As every wildcatter knows, such is life in the oil patch when you’re on a hot streak. And Hamm’s on perhaps the most epic one in domestic energy history, perhaps save for John D. Rockefeller’s. No one, aside from kings, dictators and post-Soviet kleptocrats, personally owns more black gold–Continental has proved reserves of 1 billion barrels, mostly locked underneath North Dakota. Hamm took the company public in 2007–and shares are up 600% since, as the revolution in horizontal drilling has given America a cheap energy booster shot, fueling factories, keeping a lid on gas prices and adding millions of jobs.
And lest you think anyone with a lease and drilling rig can strike it rich in the middle of the country, crane your neck alongside 68-year-old Hamm’s. “Is he over there?” he asks, peering down the baseline of the basketball court. Yes, Aubrey McClendon, the former CEO of Chesapeake Energy and a part owner of the Thunder, sits in his usual seat.
So at halftime Hamm saunters under the hoop to say hi. McClendon seems surprised–the two aren’t friends. But McClendon, whom FORBES dubbed “America’s Most Reckless Billionaire” on its cover in 2011, shakes his hand and beams a camera-ready smile. When Hamm begins small-talking McClendon’s wife, McClendon himself leans over to a FORBES reporter in a fit of pique. “I don’t get it,” he whispers. “You write all this bad stuff about me, while you hold up Harold Hamm as some paragon of virtue.”
Paragon of virtue?

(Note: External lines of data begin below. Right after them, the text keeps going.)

(* ===== verification/DesProps.v ===== *)
(** * DES as FIPS 46-3 defines it, and the proof that Des.v computes it

    The cipher of the standard works on lists of bits, the most significant first:
    the tables of the standard, sixteen rounds of the Feistel network and the key
    schedule.  [bits w x] is a word as such a list; the operations of the source on words become
    operations on lists of bits, which are compared with those of the standard on
    lists of variables. *)

From S2P Require Import Prelude Des.

(** ** The standard *)

Definition bits (w : nat) (x : Z) : list bool := (fun i => Z.testbit x (Z.of_nat (w - 1 - i))) <$> seq 0 w.
Definition to_bits (l : bytes) : list bool := concat (bits 8 <$> l).

Definition permute {A} (d : A) (t : list nat) (l : list A) : list A := (fun i => nth (i - 1) l d) <$> t.
Definition rot {A} (s : nat) (l : list A) : list A := drop s l ++ take s l.
Abbreviation xorl := (zip_with xorb).

Definition IP : list nat :=
  [58; 50; 42; 34; 26; 18; 10; 2; 60; 52; 44; 36; 28; 20; 12; 4; 62; 54; 46; 38; 30; 22; 14; 6;
   64; 56; 48; 40; 32; 24; 16; 8; 57; 49; 41; 33; 25; 17; 9; 1; 59; 51; 43; 35; 27; 19; 11; 3;
   61; 53; 45; 37; 29; 21; 13; 5; 63; 55; 47; 39; 31; 23; 15; 7]%nat.
Definition FP : list nat :=
  [40; 8; 48; 16; 56; 24; 64; 32; 39; 7; 47; 15; 55; 23; 63; 31; 38; 6; 46; 14; 54; 22; 62; 30;
   37; 5; 45; 13; 53; 21; 61; 29; 36; 4; 44; 12; 52; 20; 60; 28; 35; 3; 43; 11; 51; 19; 59; 27;
   34; 2; 42; 10; 50; 18; 58; 26; 33; 1; 41; 9; 49; 17; 57; 25]%nat.
Definition E_table : list nat :=
  [32; 1; 2; 3; 4; 5; 4; 5; 6; 7; 8; 9; 8; 9; 10; 11; 12; 13; 12; 13; 14; 15; 16; 17;
   16; 17; 18; 19; 20; 21; 20; 21; 22; 23; 24; 25; 24; 25; 26; 27; 28; 29; 28; 29; 30; 31; 32; 1]%nat.
Definition P_table : list nat :=
  [16; 7; 20; 21; 29; 12; 28; 17; 1; 15; 23; 26; 5; 18; 31; 10;
   2; 8; 24; 14; 32; 27; 3; 9; 19; 13; 30; 6; 22; 11; 4; 25]%nat.
Definition PC1 : list nat :=
  [57; 49; 41; 33; 25; 17; 9; 1; 58; 50; 42; 34; 26; 18; 10; 2; 59; 51; 43; 35; 27; 19; 11; 3;
   60; 52; 44; 36; 63; 55; 47; 39; 31; 23; 15; 7; 62; 54; 46; 38; 30; 22; 14; 6; 61; 53; 45; 37;
   29; 21; 13; 5; 28; 20; 12; 4]%nat.
Definition PC2 : list nat :=
  [14; 17; 11; 24; 1; 5; 3; 28; 15; 6; 21; 10; 23; 19; 12; 4; 26; 8; 16; 7; 27; 20; 13; 2;
   41; 52; 31; 37; 47; 55; 30; 40; 51; 45; 33; 48; 44; 49; 39; 56; 34; 53; 46; 42; 50; 36; 29; 32]%nat.
Definition shifts : list nat := [1; 1; 2; 2; 2; 2; 2; 2; 1; 2; 2; 2; 2; 2; 2; 1]%nat.

(** The eight S-boxes by rows. *)
Definition S_boxes : list (list Z) :=
  [[14; 4; 13; 1; 2; 15; 11; 8; 3; 10; 6; 12; 5; 9; 0; 7; 0; 15; 7; 4; 14; 2; 13; 1; 10; 6; 12; 11; 9; 5; 3; 8;
    4; 1; 14; 8; 13; 6; 2; 11; 15; 12; 9; 7; 3; 10; 5; 0; 15; 12; 8; 2; 4; 9; 1; 7; 5; 11; 3; 14; 10; 0; 6; 13];
   [15; 1; 8; 14; 6; 11; 3; 4; 9; 7; 2; 13; 12; 0; 5; 10; 3; 13; 4; 7; 15; 2; 8; 14; 12; 0; 1; 10; 6; 9; 11; 5;
    0; 14; 7; 11; 10; 4; 13; 1; 5; 8; 12; 6; 9; 3; 2; 15; 13; 8; 10; 1; 3; 15; 4; 2; 11; 6; 7; 12; 0; 5; 14; 9];
   [10; 0; 9; 14; 6; 3; 15; 5; 1; 13; 12; 7; 11; 4; 2; 8; 13; 7; 0; 9; 3; 4; 6; 10; 2; 8; 5; 14; 12; 11; 15; 1;
    13; 6; 4; 9; 8; 15; 3; 0; 11; 1; 2; 12; 5; 10; 14; 7; 1; 10; 13; 0; 6; 9; 8; 7; 4; 15; 14; 3; 11; 5; 2; 12];
   [7; 13; 14; 3; 0; 6; 9; 10; 1; 2; 8; 5; 11; 12; 4; 15; 13; 8; 11; 5; 6; 15; 0; 3; 4; 7; 2; 12; 1; 10; 14; 9;
    10; 6; 9; 0; 12; 11; 7; 13; 15; 1; 3; 14; 5; 2; 8; 4; 3; 15; 0; 6; 10; 1; 13; 8; 9; 4; 5; 11; 12; 7; 2; 14];
   [2; 12; 4; 1; 7; 10; 11; 6; 8; 5; 3; 15; 13; 0; 14; 9; 14; 11; 2; 12; 4; 7; 13; 1; 5; 0; 15; 10; 3; 9; 8; 6;
    4; 2; 1; 11; 10; 13; 7; 8; 15; 9; 12; 5; 6; 3; 0; 14; 11; 8; 12; 7; 1; 14; 2; 13; 6; 15; 0; 9; 10; 4; 5; 3];
   [12; 1; 10; 15; 9; 2; 6; 8; 0; 13; 3; 4; 14; 7; 5; 11; 10; 15; 4; 2; 7; 12; 9; 5; 6; 1; 13; 14; 0; 11; 3; 8;
    9; 14; 15; 5; 2; 8; 12; 3; 7; 0; 4; 10; 1; 13; 11; 6; 4; 3; 2; 12; 9; 5; 15; 10; 11; 14; 1; 7; 6; 0; 8; 13];
   [4; 11; 2; 14; 15; 0; 8; 13; 3; 12; 9; 7; 5; 10; 6; 1; 13; 0; 11; 7; 4; 9; 1; 10; 14; 3; 5; 12; 2; 15; 8; 6;
    1; 4; 11; 13; 12; 3; 7; 14; 10; 15; 6; 8; 0; 5; 9; 2; 6; 11; 13; 8; 1; 4; 10; 7; 9; 5; 0; 15; 14; 2; 3; 12];
   [13; 2; 8; 4; 6; 15; 11; 1; 10; 9; 3; 14; 5; 0; 12; 7; 1; 15; 13; 8; 10; 3; 7; 4; 12; 5; 6; 11; 0; 14; 9; 2;
    7; 11; 4; 1; 9; 12; 14; 2; 0; 6; 10; 13; 15; 3; 5; 8; 2; 1; 14; 7; 4; 10; 8; 13; 15; 12; 9; 0; 3; 5; 6; 11]].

Maybe, maybe not. But what’s clear is that Hamm made money the old-fashioned way: He stuck with what he knew–and innovated. McClendon bet $13 billion in borrowed money that he could buy millions of acres of trendy shale gas fields and flip them at top dollar, but he nearly bankrupted Chesapeake (and soon thereafter lost his job) when prices collapsed from the oversupply he helped create. Hamm plodded along with a buy-and-hold plan for less glamorous oil. Convinced that the newly combined recipe of horizontal drilling and hydraulic fracturing had the potential to unlock not just gas but also oil from deep source rock, Hamm instructed Continental to lease hundreds of thousands of acres while most of the rest of the industry just scratched their heads.
Today North Dakota’s Bakken field produces nine times more oil than it did five years ago, and Continental is good for more than 10% of what comes out–some 100,000 barrels a day. Sure, there remain legitimate concerns about the environmental impact of fracking. But you wouldn’t want to see what the American economy would look like without it.
Harold Hamm’s story is actually the story of postwar domestic energy. Hamm, in fact, was born just a few months after V-J Day, the 13th and last child of Okie sharecroppers who moved to the boom-and-bust oil town of Enid, a place where everyone had seemingly stepped out of the James Dean movie Giant. “The people there were different, charismatic, bigger than life,” remembers Hamm.
He was especially inspired by, of all things, a local potter. At a school assembly, John Frank of Frankoma Pottery in nearby Sapulpa brought his wheel onstage. “He had this lump of clay that he was slapping like a baby,” says Hamm. “It was clear that he did well because that was his passion, his art, and the message was that all of us could do well if we followed our passion in life.” Given his upbringing, Hamm’s was oil.